Records from a data collection
::::

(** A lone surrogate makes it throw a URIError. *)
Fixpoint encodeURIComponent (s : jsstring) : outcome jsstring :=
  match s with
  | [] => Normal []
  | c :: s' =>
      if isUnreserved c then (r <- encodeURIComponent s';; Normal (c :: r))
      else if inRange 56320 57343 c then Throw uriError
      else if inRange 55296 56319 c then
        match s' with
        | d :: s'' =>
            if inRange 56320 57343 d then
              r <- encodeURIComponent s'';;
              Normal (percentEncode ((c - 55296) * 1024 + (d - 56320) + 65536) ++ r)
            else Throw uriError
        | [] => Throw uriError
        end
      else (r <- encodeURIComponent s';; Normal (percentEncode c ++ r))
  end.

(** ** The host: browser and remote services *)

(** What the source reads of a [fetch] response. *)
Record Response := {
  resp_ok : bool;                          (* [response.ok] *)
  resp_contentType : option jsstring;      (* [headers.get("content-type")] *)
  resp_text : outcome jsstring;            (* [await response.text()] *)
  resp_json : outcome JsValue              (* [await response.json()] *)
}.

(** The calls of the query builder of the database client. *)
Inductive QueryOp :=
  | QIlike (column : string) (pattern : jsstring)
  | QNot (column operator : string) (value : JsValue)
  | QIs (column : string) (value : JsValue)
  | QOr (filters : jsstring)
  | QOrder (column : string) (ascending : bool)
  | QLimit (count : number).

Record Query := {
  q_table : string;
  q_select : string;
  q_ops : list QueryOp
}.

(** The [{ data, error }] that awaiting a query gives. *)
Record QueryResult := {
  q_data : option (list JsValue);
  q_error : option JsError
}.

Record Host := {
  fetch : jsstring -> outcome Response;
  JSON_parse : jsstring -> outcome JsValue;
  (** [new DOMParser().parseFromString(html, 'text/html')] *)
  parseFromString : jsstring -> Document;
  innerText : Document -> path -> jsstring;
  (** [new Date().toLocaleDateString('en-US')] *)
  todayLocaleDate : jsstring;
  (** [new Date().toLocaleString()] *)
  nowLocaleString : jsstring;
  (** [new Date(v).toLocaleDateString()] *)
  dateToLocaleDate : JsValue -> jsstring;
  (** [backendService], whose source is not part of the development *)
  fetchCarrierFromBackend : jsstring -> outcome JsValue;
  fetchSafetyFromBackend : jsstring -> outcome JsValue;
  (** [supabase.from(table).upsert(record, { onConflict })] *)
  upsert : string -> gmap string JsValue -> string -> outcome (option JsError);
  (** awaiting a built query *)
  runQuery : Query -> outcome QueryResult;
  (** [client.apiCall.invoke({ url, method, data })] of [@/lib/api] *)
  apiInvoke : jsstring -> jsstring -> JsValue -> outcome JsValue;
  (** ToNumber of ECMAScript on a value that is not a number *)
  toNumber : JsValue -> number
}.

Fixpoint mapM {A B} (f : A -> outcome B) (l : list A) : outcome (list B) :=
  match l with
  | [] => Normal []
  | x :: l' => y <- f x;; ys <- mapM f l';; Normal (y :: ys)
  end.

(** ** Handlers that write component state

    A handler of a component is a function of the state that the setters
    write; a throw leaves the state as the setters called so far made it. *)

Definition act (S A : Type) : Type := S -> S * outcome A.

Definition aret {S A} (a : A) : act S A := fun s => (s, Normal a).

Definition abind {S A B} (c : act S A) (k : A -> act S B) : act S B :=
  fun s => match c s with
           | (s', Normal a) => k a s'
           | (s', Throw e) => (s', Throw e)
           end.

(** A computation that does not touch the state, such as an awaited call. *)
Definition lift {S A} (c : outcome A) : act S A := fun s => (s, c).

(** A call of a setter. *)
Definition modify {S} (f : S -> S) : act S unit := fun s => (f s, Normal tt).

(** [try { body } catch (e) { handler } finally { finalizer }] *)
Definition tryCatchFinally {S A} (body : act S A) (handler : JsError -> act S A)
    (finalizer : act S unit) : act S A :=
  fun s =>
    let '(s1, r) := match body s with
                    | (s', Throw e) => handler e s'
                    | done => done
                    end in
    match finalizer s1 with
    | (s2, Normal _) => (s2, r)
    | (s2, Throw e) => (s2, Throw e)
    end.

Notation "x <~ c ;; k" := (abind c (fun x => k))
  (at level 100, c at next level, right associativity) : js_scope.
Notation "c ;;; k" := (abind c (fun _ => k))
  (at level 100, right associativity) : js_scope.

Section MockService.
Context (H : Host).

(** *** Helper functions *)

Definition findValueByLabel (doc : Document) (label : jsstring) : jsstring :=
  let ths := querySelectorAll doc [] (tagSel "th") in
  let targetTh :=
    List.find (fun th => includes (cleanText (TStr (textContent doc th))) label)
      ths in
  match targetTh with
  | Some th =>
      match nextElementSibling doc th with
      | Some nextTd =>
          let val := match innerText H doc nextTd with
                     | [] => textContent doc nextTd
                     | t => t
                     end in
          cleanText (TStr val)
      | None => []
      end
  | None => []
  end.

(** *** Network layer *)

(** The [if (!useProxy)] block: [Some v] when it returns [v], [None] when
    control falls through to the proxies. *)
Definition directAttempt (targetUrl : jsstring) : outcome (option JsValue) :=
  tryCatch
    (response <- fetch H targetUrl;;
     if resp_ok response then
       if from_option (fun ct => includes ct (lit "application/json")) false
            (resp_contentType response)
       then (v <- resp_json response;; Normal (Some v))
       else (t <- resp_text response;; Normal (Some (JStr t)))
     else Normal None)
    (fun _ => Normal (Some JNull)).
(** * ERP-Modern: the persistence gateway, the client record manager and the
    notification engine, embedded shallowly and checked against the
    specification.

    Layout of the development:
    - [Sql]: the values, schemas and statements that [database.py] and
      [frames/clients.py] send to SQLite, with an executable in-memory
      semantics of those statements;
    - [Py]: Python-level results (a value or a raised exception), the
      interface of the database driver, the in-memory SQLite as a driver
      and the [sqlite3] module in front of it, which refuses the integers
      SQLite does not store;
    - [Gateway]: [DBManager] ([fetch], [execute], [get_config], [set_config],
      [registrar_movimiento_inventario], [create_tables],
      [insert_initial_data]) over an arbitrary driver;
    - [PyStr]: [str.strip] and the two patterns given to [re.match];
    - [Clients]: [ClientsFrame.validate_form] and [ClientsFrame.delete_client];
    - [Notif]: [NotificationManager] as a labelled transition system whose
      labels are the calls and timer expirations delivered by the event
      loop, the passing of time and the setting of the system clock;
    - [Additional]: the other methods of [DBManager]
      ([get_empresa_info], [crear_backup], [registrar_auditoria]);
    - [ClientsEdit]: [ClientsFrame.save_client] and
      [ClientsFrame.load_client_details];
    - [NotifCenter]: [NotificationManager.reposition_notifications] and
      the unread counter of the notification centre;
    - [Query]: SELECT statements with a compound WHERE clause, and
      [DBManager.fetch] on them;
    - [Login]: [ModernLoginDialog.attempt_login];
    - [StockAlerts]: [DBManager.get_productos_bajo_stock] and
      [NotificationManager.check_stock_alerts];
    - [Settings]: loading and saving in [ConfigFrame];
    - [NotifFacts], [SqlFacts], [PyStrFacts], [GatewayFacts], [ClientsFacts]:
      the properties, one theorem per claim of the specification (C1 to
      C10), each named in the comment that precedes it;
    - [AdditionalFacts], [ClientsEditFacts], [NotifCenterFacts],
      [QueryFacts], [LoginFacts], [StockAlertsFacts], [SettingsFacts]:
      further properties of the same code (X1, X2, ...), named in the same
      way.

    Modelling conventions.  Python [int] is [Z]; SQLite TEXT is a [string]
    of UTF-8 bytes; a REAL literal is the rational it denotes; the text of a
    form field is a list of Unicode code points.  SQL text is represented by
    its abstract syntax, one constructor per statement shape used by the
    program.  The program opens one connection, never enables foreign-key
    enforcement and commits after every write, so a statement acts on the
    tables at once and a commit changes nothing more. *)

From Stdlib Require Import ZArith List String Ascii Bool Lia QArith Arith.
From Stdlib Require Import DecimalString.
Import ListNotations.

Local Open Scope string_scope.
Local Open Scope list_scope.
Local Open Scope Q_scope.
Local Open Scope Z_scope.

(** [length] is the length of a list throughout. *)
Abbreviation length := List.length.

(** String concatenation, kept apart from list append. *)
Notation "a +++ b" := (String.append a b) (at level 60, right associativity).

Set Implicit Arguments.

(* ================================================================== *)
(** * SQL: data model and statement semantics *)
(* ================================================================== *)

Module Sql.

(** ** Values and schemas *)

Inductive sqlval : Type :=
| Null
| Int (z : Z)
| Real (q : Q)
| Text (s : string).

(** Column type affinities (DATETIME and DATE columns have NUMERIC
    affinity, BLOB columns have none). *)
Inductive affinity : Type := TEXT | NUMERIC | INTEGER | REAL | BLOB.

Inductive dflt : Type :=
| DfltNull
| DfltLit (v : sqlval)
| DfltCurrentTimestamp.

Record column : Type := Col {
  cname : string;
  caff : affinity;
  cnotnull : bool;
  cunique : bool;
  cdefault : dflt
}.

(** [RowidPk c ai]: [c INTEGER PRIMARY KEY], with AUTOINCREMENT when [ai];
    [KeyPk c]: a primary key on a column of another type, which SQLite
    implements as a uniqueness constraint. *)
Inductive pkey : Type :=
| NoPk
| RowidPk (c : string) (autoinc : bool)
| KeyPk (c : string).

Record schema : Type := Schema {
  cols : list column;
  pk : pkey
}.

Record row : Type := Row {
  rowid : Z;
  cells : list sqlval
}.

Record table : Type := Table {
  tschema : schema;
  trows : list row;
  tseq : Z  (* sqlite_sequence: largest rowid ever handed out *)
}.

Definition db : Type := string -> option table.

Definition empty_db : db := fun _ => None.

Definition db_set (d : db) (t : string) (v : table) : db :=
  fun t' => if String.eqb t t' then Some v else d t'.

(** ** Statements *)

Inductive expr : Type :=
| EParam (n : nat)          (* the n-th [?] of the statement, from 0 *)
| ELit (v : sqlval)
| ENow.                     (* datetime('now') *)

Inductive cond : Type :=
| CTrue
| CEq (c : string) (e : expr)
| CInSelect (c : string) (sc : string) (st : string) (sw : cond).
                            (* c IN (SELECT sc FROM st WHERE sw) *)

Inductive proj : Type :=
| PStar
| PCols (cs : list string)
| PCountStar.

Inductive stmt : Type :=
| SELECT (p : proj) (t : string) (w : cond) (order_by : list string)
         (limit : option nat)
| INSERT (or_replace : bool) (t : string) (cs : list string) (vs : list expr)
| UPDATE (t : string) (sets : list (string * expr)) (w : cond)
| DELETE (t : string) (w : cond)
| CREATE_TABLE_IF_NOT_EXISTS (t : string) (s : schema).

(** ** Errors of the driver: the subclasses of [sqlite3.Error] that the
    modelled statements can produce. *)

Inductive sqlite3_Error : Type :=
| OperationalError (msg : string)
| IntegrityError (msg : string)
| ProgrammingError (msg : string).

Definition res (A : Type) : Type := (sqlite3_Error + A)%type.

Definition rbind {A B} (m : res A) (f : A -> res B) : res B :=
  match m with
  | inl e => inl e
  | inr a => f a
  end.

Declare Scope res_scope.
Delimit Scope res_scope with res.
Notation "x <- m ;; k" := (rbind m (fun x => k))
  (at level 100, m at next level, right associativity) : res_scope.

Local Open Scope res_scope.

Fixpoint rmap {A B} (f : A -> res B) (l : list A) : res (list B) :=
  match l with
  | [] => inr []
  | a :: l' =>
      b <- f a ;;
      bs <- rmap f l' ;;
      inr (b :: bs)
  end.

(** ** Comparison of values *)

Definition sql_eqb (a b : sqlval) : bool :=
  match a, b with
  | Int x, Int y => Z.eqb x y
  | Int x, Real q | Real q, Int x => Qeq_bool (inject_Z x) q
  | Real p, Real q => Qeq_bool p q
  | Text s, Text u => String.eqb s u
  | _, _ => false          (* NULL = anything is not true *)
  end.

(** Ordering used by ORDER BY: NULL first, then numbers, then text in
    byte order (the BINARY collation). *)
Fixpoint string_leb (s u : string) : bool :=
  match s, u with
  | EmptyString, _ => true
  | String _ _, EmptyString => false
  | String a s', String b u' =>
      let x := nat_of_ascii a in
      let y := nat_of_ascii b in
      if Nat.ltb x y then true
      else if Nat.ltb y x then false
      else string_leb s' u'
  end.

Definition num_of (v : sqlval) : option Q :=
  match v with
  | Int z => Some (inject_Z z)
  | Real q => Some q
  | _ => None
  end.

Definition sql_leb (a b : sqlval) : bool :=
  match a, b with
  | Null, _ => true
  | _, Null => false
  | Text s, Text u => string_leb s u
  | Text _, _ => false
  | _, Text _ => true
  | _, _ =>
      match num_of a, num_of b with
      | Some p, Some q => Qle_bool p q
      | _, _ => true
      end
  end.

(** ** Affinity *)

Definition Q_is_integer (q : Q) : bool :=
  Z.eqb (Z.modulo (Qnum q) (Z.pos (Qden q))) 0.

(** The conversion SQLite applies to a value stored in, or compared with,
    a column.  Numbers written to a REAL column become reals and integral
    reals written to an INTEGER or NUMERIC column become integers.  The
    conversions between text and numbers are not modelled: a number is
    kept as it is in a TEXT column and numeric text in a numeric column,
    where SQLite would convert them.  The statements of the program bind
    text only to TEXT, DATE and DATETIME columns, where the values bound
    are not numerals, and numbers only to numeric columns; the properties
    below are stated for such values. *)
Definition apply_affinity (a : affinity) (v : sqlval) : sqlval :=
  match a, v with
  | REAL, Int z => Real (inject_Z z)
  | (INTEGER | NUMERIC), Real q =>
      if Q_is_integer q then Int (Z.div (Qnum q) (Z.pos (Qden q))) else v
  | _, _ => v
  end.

::::

**Task requirements**: Only lines containing the string "that" belong in the answer; find them in the data above and copy them.

**Exercise answer**:
(** The [{ data, error }] that awaiting a query gives. *)
  (** ToNumber of ECMAScript on a value that is not a number *)
(** ** Handlers that write component state
    A handler of a component is a function of the state that the setters
(** A computation that does not touch the state, such as an awaited call. *)
    - [Sql]: the values, schemas and statements that [database.py] and
      C10), each named in the comment that precedes it;
(** ** Errors of the driver: the subclasses of [sqlite3.Error] that the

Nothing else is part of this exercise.